● **Task description**
Your job with the data below: print everything from the line that holds "mem_simp. rewrite Hfield" down to the line that holds "load8 m6 x = load8 m x).", ends included, exactly, and nothing else.

● **Provided data**
Lemma ht_resize_spec cap mmap d m t :
  cap < 2 ^ 62 -> arena_ok cap m -> ht_ok m t -> bucket_count m t <= 2 ^ 29 ->
  returns (ht_resize cap mmap (ht_insert_intern cap mmap d) m t) (fun m' =>
    arena_ok cap m' /\ ht_ok m' t /\
    bucket_count m' t = 2 * bucket_count m t /\
    bucket_size m' t = bucket_size m t /\
    filled m' t = filled m t /\
    Permutation (entries m' t) (entries m t) /\
    (forall x, used m x -> used m' x) /\
    (forall x, used m x -> ~ table_bytes m t x -> load8 m' x = load8 m x) /\
    (forall x, table_bytes m' t x ->
       header_ptr t <= x < header_ptr t + sizeof_hash_table_header \/ ~ used m x)).
Proof.
  intros Hc A H Hbig.
  pose proof (ht_ok_layout m t H) as L. pose proof (layout_bc m t L) as Hbc.
  pose proof (ok_bs m t H) as Hbs. pose proof (ok_sep m t H) as Hsep.
  pose proof (ok_hdr m t H) as Hhdr. pose proof (ok_arr m t H) as Harr.
  unfold sizeof_hash_bucket, sizeof_hash_table_header in *.
  assert (Hhp : 48 <= header_ptr t /\ header_ptr t + 40 <= next_free m).
  { pose proof (used_below m _ (Hhdr (header_ptr t) ltac:(lia))).
    pose proof (used_below m _ (Hhdr (header_ptr t + 39) ltac:(lia))). lia. }
  assert (Hold_end : buckets_ptr m t + bucket_count m t * bucket_size m t <= next_free m).
  { assert (0 < bucket_count m t * bucket_size m t) by nia.
    pose proof (used_below m _ (Harr (buckets_ptr m t + bucket_count m t * bucket_size m t - 1)
                                  ltac:(lia))). lia. }
  unfold ht_resize.
  set (bc := bucket_count m t) in *. set (bs := bucket_size m t) in *.
  set (m1 := set_bucket_count m t (u64 (bc * 2))).
  assert (B1 : bucket_count m1 t = 2 * bc).
  { unfold m1, bc. unfold_fields. mem_simp. fold (bucket_count m t). fold bc.
    rewrite (u64_small (bc * 2)) by lia. rewrite u64_small by lia. lia. }
  assert (S1 : bucket_size m1 t = bs) by (unfold m1, bs; unfold_fields; mem_simp; reflexivity).
  assert (P1 : buckets_ptr m1 t = buckets_ptr m t)
    by (unfold m1; unfold_fields; mem_simp; reflexivity).
  rewrite B1, S1, P1.
  set (m3 := set_max_dist (set_filled m1 t 0) t 0).
  assert (B3 : load64 m3 (header_ptr t) = 2 * bc).
  { rewrite <- B1. unfold m3. unfold_fields. mem_simp. reflexivity. }
  assert (S3 : load64 m3 (header_ptr t + 8) = bs).
  { rewrite <- S1. unfold m3. unfold_fields. mem_simp. reflexivity. }
  assert (Fi3 : load64 m3 (header_ptr t + 16) = 0).
  { unfold m3. unfold_fields. mem_simp. reflexivity. }
  assert (M3 : load64 m3 (header_ptr t + 24) = 0).
  { unfold m3. unfold_fields. mem_simp. reflexivity. }
  assert (F3 : forall x, ~ (header_ptr t <= x < header_ptr t + 40) -> load8 m3 x = load8 m x).
  { intros x Hx. unfold m3, m1. unfold_fields. mem_simp. reflexivity. }
  assert (Fu3 : forall x, ~ used m x -> load8 m3 x = load8 m x).
  { intros x Hx. apply F3. intros Hx'. apply Hx. apply Hhdr. exact Hx'. }
  pose proof (arena_ok_ext cap m m3 Fu3 A) as A3.
  destruct (arena_view_ext m m3 Fu3) as (N3 & _).
  assert (Hsz : 0 <= 2 * bc * bs < 2 ^ 61) by nia.
  rewrite (u64_small (2 * bc * bs)) by lia.
  eapply returns_bind; [apply (mem_alloc_returns cap mmap m3 (2 * bc * bs) Hc A3 Hsz) |].
  intros [h m4] (-> & A4 & N4 & U4 & F4 & W4). cbv beta iota zeta.
  rewrite N3 in *. set (tl := next_free m) in *.
  set (m5 := set_buckets_ptr m4 t (tl + 16)).
  assert (Hfield : forall off, 0 <= off <= 32 ->
            load64 m4 (header_ptr t + off) = load64 m3 (header_ptr t + off)).
  { intros off Hoff. apply load64_ext. intros x Hx. apply F4.
    apply (used_ext m m3 x Fu3). apply Hhdr. lia. }
  assert (B5 : bucket_count m5 t = 2 * bc).
  { unfold m5. unfold_fields. mem_simp. rewrite <- (Z.add_0_r (header_ptr t)), Hfield by lia.
    rewrite Z.add_0_r. exact B3. }
  assert (S5 : bucket_size m5 t = bs).
  { unfold m5. unfold_fields. mem_simp. rewrite Hfield by lia. exact S3. }
  assert (P5 : buckets_ptr m5 t = tl + 16).
  { unfold m5. unfold_fields. mem_simp. apply u64_small. pose proof (next_free_range m4). lia. }
  rewrite P5.
  set (m6 := memset m5 (tl + 16) 0 (2 * bc * bs)).
  assert (Z6 : forall x, tl + 16 <= x < tl + 16 + 2 * bc * bs -> load8 m6 x = 0).
  { intros x Hx. unfold m6, memset. rewrite load8_store_repeat by lia. reflexivity. }
  assert (F6 : forall x, ~ (tl + 16 <= x < tl + 16 + 2 * bc * bs) ->
                         ~ (header_ptr t + 32 <= x < header_ptr t + 40) ->
                         load8 m6 x = load8 m4 x).
  { intros x Hx Hx'. unfold m6, memset, m5. unfold_fields.
    rewrite load8_store_bytes_other by (rewrite repeat_length; lia). mem_simp. reflexivity. }
  assert (G6 : forall off, 0 <= off <= 24 ->
            load64 m6 (header_ptr t + off) = load64 m3 (header_ptr t + off)).
  { intros off Hoff. rewrite <- Hfield by lia. apply load64_ext. intros x Hx. apply F6; lia. }
  assert (B6 : bucket_count m6 t = 2 * bc).
  { unfold bucket_count. rewrite <- (Z.add_0_r (header_ptr t)), G6 by lia.
    rewrite Z.add_0_r. exact B3. }
  assert (S6 : bucket_size m6 t = bs) by (unfold bucket_size; rewrite G6 by lia; exact S3).
  assert (Fi6 : filled m6 t = 0) by (unfold filled; rewrite G6 by lia; exact Fi3).
  assert (M6 : max_dist m6 t = 0) by (unfold max_dist; rewrite G6 by lia; exact M3).
  assert (P6 : buckets_ptr m6 t = tl + 16).
  { rewrite <- P5. apply load64_ext. intros x Hx. unfold m6, memset.
    rewrite load8_store_bytes_other by (rewrite repeat_length; lia). reflexivity. }
  assert (Fu6 : forall x, ~ used m4 x -> load8 m6 x = load8 m4 x).
  { intros x Hx. apply F6; intros Hx'; apply Hx.
    - apply W4. lia.
    - apply U4. apply (used_ext m m3 x Fu3). apply Hhdr. lia. }
  pose proof (arena_ok_ext cap m4 m6 Fu6 A4) as A6.
  assert (U6 : forall x, used m x -> used m6 x).
  { intros x Hx. apply (used_ext m4 m6 x Fu6). apply U4. apply (used_ext m m3 x Fu3). exact Hx. }
  assert (K6 : forall x, used m x -> ~ (header_ptr t <= x < header_ptr t + 40) ->
                 load8 m6 x = load8 m x).
  { intros x Hx Hh. pose proof (used_below m x Hx). fold tl in H0.
    rewrite F6 by lia. rewrite F4 by (apply (used_ext m m3 x Fu3); exact Hx).
    apply F3. exact Hh. }
  assert (E6 : forall i, 0 <= i < 2 * bc -> ~ occupied (slot m6 t i)).
  { intros i Hi Ho. apply Ho. unfold slot, read_bucket; cbn [b_hash].
    apply load64_zero. intros x Hx. apply Z6.
    pose proof (slot_bounds (2 * bc) bs i Hi ltac:(lia)).
    unfold slot_pos in Hx. rewrite P6, S6 in Hx. lia. }
  assert (En6 : entries m6 t = []).
  { unfold entries. apply entries_upto_none. intros i Hi. apply E6. rewrite B6 in Hi. lia. }
  assert (H6 : ht_ok m6 t).
  { constructor; rewrite ?B6, ?S6, ?Fi6, ?M6, ?P6; unfold sizeof_hash_bucket, sizeof_hash_table_header.
    - destruct (ok_pow m t H) as (k & Hk & Ek). exists (k + 1). fold bc in Ek.
      assert (k < 30).
      { destruct (Z_lt_dec k 30); [assumption | exfalso].
        assert (k = 30) by lia. subst k. lia. }
      split; [lia |]. rewrite Z.pow_add_r by lia. lia.
    - exact Hbs.
    - intros x Hx. apply U6. apply Hhdr. exact Hx.
    - intros x Hx. apply (used_ext m4 m6 x Fu6). apply W4. lia.
    - lia.
    - intros i Hi Ho. exfalso. apply (E6 i Hi Ho).
    - rewrite En6. reflexivity.
    - lia.
    - intros i Hi Ho. exfalso. apply (E6 i Hi Ho).
    - lia.
    - intros i Hi Ho. exfalso. apply (E6 i Hi Ho). }
  assert (I6 : rehash_inv cap m t (tl + 16) 0 m6).
  { unfold rehash_inv. fold bc bs. rewrite En6.
    repeat (split; [assumption |]). apply perm_nil. }
  rewrite S6.
  destruct (reinsert_spec cap mmap d m t (tl + 16) H ltac:(fold tl; lia)
              (Z.to_nat bc) 0 m6 ltac:(lia) ltac:(fold bc; lia) Hbig I6) as (m7 & Hre & I7).
  fold bs in Hre. rewrite Hre. cbn [bind returns].
  destruct I7 as (A7 & H7 & B7 & S7 & P7 & U7 & K7 & Perm7).
  fold bc bs in B7, S7, Perm7. rewrite S7. rewrite (u64_small (bc * bs)) by nia.
  set (m8 := memset m7 (buckets_ptr m t) 255 (bc * bs)).
  assert (F8 : forall x, ~ (buckets_ptr m t <= x < buckets_ptr m t + bc * bs) ->
                 load8 m8 x = load8 m7 x).
  { intros x Hx. unfold m8, memset. apply load8_store_bytes_other. rewrite repeat_length. lia. }
  assert (Fu8 : forall x, ~ used m7 x -> load8 m8 x = load8 m7 x).
  { intros x Hx. apply F8. intros Hx'. apply Hx. apply U7. apply Harr. exact Hx'. }
  assert (Hkeys : forall i, 0 <= i < bucket_count m7 t -> occupied (slot m7 t i) ->
            key_ok m t (slot m7 t i)).
  { intros i Hi Ho.
    assert (Hin : In (slot m7 t i) (entries m t)).
    { unfold entries. fold bc. apply (Permutation_in _ Perm7). apply in_entries. exists i. auto. }
    apply in_entries in Hin as (j & Hj & Es & _). rewrite <- Es.
    apply (ok_keys m t H j Hj). rewrite Es. exact Ho. }
  destruct (ht_ok_stable m7 m8 t H7) as (H8 & B8 & S8 & Fi8 & M8 & P8 & Sl8).
  { intros x. apply (used_ext m7 m8 x Fu8). }
  { intros x Hx. apply F8. intros Hold.
    pose proof (used_below m x (Harr x Hold)) as Hxt. fold tl in Hxt.
    destruct Hx as [Hx | [(i & Hi & Hx) | (i & s & Hi & Ho & Hk & Hs & Hx)]].
    - unfold sizeof_hash_table_header in Hx. lia.
    - rewrite B7 in Hi. pose proof (slot_bounds (2 * bc) bs i Hi ltac:(lia)).
      unfold slot_pos, sizeof_hash_bucket in Hx. rewrite P7, S7 in Hx. lia.
    - destruct (Hkeys i Hi Ho) as (s' & Hk' & Hs' & _ & Hu').
      assert (Hs7 : cstr_at m7 (b_keyptr (slot m7 t i)) s').
      { apply (cstr_at_ext m); [| exact Hs']. intros y Hy. destruct (Hu' y Hy) as [Uy Ty].
        apply K7; [exact Uy |]. intros Hh. apply Ty. left. exact Hh. }
      assert (s' = s) by (eapply cstr_at_inj; try eassumption; [apply Hk' | apply Hk]).
      subst s'. destruct (Hu' x Hx) as [_ Tx]. apply Tx. right. exact Hold. }
  split; [apply (arena_ok_ext cap m7); assumption |]. split; [exact H8 |].
  split; [lia |]. split; [lia |].
  assert (Pm : Permutation (entries m8 t) (entries m t)).
  { replace (entries m8 t) with (entries m7 t); [exact Perm7 |].
    symmetry. apply entries_ext; [exact B8 |]. apply slots_ext; try assumption.
    - apply (ht_ok_layout m7 t H7).
    - intros x Hx. apply F8. rewrite P7 in Hx. lia. }
  split.
  { rewrite (ok_filled m8 t H8), (ok_filled m t H). rewrite (Permutation_length Pm). reflexivity. }
  split; [exact Pm |].
  split; [intros x Hx; apply (used_ext m7 m8 x Fu8); apply U7; exact Hx |].
  split.
  - intros x Ux Tx. rewrite F8 by (intros Hx; apply Tx; right; exact Hx).
    apply K7; [exact Ux |]. intros Hx; apply Tx; left; exact Hx.
  - intros x [Hx | Hx]; [left; exact Hx | right].
    rewrite P8, P7 in Hx. intros Ux. pose proof (used_below m x Ux). fold tl in H0. lia.
Qed.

● **Task answer**
  { unfold m5. unfold_fields. mem_simp. rewrite Hfield by lia. exact S3. }
  assert (P5 : buckets_ptr m5 t = tl + 16).
  { unfold m5. unfold_fields. mem_simp. apply u64_small. pose proof (next_free_range m4). lia. }
  rewrite P5.
  set (m6 := memset m5 (tl + 16) 0 (2 * bc * bs)).
  assert (Z6 : forall x, tl + 16 <= x < tl + 16 + 2 * bc * bs -> load8 m6 x = 0).
  { intros x Hx. unfold m6, memset. rewrite load8_store_repeat by lia. reflexivity. }
  assert (F6 : forall x, ~ (tl + 16 <= x < tl + 16 + 2 * bc * bs) ->
                         ~ (header_ptr t + 32 <= x < header_ptr t + 40) ->
                         load8 m6 x = load8 m4 x).
  { intros x Hx Hx'. unfold m6, memset, m5. unfold_fields.
    rewrite load8_store_bytes_other by (rewrite repeat_length; lia). mem_simp. reflexivity. }
  assert (G6 : forall off, 0 <= off <= 24 ->
            load64 m6 (header_ptr t + off) = load64 m3 (header_ptr t + off)).
  { intros off Hoff. rewrite <- Hfield by lia. apply load64_ext. intros x Hx. apply F6; lia. }
  assert (B6 : bucket_count m6 t = 2 * bc).
  { unfold bucket_count. rewrite <- (Z.add_0_r (header_ptr t)), G6 by lia.
    rewrite Z.add_0_r. exact B3. }
  assert (S6 : bucket_size m6 t = bs) by (unfold bucket_size; rewrite G6 by lia; exact S3).
  assert (Fi6 : filled m6 t = 0) by (unfold filled; rewrite G6 by lia; exact Fi3).
  assert (M6 : max_dist m6 t = 0) by (unfold max_dist; rewrite G6 by lia; exact M3).
  assert (P6 : buckets_ptr m6 t = tl + 16).
  { rewrite <- P5. apply load64_ext. intros x Hx. unfold m6, memset.
    rewrite load8_store_bytes_other by (rewrite repeat_length; lia). reflexivity. }
  assert (Fu6 : forall x, ~ used m4 x -> load8 m6 x = load8 m4 x).
  { intros x Hx. apply F6; intros Hx'; apply Hx.
    - apply W4. lia.
    - apply U4. apply (used_ext m m3 x Fu3). apply Hhdr. lia. }
  pose proof (arena_ok_ext cap m4 m6 Fu6 A4) as A6.
  assert (U6 : forall x, used m x -> used m6 x).
  { intros x Hx. apply (used_ext m4 m6 x Fu6). apply U4. apply (used_ext m m3 x Fu3). exact Hx. }
  assert (K6 : forall x, used m x -> ~ (header_ptr t <= x < header_ptr t + 40) ->
                 load8 m6 x = load8 m x).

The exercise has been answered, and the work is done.